What this task involves
Write out nothing except the lines running from the one containing "Proof. apply cache_inv_perm." to the last line of the data, exactly as they stand.

(Stored data entries)

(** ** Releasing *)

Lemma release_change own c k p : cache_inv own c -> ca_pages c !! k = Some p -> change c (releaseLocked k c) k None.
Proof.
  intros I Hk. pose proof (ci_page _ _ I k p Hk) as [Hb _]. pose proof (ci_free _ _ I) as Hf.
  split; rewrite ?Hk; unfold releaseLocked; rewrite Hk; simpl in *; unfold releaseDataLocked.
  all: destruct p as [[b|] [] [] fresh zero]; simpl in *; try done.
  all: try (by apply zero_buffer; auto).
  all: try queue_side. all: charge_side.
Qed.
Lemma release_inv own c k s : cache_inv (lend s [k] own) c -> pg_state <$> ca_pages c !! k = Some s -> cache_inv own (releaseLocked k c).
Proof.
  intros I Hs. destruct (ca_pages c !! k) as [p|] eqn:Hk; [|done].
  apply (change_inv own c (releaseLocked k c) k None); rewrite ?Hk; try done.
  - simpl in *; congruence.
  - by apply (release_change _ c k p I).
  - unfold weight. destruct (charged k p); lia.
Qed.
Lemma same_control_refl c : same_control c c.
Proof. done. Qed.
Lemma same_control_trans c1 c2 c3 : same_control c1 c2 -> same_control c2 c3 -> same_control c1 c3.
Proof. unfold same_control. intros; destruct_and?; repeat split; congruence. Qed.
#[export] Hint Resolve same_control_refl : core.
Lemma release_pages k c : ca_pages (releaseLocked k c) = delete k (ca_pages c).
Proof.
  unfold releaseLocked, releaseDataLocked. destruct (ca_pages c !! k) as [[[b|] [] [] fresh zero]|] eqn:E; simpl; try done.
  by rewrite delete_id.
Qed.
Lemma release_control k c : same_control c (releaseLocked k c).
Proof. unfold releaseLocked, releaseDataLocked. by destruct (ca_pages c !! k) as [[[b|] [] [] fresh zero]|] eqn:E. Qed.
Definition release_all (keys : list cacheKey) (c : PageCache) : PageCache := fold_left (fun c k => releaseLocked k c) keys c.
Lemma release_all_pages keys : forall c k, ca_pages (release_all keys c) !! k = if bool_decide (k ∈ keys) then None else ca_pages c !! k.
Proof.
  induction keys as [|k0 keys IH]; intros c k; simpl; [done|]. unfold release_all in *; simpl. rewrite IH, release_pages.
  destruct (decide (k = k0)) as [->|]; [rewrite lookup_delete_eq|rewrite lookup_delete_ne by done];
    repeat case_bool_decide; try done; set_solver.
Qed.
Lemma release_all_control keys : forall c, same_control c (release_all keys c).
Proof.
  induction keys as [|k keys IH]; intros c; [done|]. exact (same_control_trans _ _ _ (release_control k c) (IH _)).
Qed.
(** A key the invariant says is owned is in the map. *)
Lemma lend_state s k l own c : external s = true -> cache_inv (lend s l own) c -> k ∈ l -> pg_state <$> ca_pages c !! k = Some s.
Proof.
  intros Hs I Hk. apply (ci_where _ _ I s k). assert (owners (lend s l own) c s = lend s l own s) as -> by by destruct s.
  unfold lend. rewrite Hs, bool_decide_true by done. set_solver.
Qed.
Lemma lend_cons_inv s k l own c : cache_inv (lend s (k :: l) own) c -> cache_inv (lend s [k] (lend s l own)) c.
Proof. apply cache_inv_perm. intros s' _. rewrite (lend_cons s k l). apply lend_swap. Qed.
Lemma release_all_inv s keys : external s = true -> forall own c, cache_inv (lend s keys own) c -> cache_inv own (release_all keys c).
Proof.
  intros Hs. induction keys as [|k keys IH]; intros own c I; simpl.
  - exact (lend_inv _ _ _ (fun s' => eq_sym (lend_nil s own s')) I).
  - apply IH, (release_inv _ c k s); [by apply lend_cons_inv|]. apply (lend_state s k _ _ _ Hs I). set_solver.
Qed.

Problem solution
Proof. apply cache_inv_perm. intros s' _. rewrite (lend_cons s k l). apply lend_swap. Qed.
Lemma release_all_inv s keys : external s = true -> forall own c, cache_inv (lend s keys own) c -> cache_inv own (release_all keys c).
Proof.
  intros Hs. induction keys as [|k keys IH]; intros own c I; simpl.
  - exact (lend_inv _ _ _ (fun s' => eq_sym (lend_nil s own s')) I).
  - apply IH, (release_inv _ c k s); [by apply lend_cons_inv|]. apply (lend_state s k _ _ _ Hs I). set_solver.
Qed.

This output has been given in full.